(Records from a data source)
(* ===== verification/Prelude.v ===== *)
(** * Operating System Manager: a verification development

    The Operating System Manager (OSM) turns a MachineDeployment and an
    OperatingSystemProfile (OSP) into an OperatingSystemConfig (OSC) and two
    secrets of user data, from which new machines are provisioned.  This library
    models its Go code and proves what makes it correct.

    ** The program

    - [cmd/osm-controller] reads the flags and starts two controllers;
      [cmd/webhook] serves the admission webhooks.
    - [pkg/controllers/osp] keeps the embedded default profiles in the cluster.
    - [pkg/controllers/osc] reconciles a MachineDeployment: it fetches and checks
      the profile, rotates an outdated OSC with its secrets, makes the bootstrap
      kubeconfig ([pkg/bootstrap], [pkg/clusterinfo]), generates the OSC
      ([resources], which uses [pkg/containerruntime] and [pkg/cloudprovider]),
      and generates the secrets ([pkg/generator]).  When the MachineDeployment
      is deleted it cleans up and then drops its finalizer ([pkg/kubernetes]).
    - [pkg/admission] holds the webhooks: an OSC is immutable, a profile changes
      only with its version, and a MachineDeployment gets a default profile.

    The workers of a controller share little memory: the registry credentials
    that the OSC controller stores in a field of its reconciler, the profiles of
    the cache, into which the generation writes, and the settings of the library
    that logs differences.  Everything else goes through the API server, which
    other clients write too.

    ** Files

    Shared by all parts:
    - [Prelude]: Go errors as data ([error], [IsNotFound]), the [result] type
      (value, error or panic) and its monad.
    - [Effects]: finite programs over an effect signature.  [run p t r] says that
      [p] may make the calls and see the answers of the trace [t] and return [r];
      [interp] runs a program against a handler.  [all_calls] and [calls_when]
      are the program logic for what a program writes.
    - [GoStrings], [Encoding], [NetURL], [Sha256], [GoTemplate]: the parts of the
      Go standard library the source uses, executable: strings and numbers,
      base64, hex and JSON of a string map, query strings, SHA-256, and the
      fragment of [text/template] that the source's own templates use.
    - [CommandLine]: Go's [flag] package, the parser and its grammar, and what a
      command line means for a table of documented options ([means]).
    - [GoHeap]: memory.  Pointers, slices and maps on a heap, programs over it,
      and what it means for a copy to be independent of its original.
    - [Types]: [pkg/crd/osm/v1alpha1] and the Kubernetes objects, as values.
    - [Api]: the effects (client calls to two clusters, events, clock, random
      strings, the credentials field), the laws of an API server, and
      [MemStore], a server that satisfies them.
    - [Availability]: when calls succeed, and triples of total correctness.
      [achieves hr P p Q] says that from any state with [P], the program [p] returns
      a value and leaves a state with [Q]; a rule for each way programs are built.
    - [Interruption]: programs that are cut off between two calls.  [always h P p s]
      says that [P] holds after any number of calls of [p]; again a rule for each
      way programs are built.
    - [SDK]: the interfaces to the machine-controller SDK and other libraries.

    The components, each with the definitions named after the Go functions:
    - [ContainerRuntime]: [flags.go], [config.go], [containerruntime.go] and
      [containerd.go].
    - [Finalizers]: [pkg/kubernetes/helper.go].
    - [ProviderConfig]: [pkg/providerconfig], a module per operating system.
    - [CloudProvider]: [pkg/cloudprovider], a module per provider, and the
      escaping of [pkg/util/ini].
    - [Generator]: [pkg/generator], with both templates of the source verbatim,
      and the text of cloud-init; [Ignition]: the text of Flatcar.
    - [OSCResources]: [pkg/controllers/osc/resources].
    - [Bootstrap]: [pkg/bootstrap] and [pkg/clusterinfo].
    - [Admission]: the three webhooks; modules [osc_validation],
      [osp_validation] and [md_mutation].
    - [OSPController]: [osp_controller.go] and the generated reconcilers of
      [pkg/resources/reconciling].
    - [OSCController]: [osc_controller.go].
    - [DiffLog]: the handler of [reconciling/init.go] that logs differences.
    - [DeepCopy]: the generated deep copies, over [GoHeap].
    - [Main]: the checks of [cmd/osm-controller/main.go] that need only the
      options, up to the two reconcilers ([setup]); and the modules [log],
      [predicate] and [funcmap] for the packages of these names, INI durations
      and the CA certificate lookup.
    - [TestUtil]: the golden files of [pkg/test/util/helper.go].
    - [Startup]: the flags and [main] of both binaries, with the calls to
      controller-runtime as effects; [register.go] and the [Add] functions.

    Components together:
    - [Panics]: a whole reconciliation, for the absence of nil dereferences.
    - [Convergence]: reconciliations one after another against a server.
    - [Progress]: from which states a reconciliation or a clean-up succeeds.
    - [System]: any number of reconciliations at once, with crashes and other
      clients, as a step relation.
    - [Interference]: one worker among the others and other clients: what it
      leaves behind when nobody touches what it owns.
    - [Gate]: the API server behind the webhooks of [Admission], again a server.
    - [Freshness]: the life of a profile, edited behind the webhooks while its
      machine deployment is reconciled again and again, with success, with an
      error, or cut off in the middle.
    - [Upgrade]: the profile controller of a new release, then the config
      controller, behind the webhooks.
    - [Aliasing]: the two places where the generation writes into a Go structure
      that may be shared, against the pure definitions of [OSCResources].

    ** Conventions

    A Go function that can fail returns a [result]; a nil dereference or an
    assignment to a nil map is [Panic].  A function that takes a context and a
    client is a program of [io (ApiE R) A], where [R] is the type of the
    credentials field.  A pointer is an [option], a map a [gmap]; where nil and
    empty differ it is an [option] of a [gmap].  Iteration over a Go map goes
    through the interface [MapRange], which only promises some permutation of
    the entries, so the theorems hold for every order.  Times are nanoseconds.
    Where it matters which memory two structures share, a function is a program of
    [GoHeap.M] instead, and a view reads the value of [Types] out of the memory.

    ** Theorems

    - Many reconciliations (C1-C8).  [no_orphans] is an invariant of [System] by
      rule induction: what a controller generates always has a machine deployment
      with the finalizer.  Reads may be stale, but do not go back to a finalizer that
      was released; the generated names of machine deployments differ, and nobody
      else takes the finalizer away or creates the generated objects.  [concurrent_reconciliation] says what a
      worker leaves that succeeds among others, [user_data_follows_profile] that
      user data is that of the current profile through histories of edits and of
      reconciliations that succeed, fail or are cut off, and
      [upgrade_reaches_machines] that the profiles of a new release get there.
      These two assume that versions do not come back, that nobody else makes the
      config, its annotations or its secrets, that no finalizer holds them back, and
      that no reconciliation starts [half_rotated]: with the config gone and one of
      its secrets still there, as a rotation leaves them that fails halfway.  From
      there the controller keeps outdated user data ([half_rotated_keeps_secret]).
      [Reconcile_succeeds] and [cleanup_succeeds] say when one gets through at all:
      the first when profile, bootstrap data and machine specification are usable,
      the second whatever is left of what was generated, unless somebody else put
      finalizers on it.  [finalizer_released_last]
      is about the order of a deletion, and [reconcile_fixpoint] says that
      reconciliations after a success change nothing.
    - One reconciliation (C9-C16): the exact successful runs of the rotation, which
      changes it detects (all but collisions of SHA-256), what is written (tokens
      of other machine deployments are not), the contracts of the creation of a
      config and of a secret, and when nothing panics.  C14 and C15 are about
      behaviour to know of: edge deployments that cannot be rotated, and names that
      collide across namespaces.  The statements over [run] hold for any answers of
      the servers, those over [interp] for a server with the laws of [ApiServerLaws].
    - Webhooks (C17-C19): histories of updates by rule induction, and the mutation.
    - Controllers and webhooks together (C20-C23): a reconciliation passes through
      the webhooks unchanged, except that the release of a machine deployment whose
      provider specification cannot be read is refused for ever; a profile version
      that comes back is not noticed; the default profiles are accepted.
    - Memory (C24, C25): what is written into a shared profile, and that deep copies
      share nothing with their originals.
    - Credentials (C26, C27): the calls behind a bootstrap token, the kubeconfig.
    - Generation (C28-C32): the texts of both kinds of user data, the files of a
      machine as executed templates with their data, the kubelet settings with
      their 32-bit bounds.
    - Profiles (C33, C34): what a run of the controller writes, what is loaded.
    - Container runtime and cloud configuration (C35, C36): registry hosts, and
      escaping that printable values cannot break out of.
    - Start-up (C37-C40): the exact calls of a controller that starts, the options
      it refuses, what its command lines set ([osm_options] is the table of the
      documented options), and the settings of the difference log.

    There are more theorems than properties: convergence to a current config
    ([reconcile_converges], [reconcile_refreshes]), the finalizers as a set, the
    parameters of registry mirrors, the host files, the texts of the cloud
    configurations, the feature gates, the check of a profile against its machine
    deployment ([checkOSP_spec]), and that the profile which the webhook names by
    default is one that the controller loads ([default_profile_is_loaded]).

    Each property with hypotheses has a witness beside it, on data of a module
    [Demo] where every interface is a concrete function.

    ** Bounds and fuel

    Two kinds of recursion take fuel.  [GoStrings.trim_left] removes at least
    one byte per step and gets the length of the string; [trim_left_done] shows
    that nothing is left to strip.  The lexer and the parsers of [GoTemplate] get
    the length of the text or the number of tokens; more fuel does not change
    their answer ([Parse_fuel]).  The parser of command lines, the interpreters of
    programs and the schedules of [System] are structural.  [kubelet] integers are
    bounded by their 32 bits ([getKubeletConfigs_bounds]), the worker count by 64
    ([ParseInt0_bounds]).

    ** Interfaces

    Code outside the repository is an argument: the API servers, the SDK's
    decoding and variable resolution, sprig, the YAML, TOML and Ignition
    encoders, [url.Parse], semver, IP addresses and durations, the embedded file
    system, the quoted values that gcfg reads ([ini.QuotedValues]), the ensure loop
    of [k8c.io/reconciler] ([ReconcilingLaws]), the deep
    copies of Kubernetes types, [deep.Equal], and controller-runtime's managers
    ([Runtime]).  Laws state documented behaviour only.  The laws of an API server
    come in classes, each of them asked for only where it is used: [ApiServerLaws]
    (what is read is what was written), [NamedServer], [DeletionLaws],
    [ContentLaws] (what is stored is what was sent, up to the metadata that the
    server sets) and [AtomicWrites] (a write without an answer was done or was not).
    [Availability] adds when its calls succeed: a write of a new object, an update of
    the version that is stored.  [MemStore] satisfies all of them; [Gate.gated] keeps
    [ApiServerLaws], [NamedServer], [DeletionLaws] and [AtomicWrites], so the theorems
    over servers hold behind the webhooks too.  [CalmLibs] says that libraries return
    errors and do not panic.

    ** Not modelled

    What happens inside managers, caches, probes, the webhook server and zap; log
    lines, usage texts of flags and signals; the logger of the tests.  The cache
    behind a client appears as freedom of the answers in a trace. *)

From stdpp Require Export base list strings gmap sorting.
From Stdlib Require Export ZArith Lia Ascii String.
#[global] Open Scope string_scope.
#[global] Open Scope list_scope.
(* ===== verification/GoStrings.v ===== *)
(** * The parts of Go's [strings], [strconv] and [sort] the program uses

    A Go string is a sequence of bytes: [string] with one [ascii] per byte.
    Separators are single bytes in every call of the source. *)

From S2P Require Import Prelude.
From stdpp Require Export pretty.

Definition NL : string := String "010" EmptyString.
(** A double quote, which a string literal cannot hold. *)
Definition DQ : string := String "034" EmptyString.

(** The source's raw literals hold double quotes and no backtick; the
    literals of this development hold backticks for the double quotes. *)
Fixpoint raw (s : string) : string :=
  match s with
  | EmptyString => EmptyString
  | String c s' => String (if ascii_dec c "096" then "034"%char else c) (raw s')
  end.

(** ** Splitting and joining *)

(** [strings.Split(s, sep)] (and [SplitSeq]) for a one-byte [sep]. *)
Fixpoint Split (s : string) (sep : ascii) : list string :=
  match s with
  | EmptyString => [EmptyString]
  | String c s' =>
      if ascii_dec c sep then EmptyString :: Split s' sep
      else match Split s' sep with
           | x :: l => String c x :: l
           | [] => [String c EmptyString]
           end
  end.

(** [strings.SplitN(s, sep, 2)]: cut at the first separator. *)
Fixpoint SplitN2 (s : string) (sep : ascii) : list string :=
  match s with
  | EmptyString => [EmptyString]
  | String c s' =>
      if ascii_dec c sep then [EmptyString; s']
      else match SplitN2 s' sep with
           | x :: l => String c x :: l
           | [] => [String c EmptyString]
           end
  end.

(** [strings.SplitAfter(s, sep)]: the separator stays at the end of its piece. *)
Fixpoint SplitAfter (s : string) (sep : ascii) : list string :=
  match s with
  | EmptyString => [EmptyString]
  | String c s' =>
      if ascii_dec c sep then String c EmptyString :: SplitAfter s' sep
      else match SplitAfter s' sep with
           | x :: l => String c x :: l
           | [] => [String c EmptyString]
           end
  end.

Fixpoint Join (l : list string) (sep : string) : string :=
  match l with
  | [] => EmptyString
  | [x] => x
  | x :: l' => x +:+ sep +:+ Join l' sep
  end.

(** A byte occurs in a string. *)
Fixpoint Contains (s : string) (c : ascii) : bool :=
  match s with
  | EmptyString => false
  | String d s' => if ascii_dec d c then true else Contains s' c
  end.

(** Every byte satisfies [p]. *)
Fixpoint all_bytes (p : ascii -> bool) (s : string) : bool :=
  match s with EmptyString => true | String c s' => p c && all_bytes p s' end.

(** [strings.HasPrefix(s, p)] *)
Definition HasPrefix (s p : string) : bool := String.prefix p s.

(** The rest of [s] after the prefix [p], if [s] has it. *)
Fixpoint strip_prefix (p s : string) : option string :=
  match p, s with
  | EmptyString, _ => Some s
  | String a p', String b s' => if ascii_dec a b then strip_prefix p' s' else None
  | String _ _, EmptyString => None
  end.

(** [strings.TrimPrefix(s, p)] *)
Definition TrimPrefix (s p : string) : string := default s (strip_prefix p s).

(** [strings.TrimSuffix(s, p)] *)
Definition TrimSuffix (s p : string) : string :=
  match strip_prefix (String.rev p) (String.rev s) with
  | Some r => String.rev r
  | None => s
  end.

→ Work instructions
Up to and including the line with "secrets of user", repeat the data exactly, starting from its first line; nothing else belongs in the response.

→ Answer space
(* ===== verification/Prelude.v ===== *)
(** * Operating System Manager: a verification development

    The Operating System Manager (OSM) turns a MachineDeployment and an
    OperatingSystemProfile (OSP) into an OperatingSystemConfig (OSC) and two
    secrets of user data, from which new machines are provisioned.  This library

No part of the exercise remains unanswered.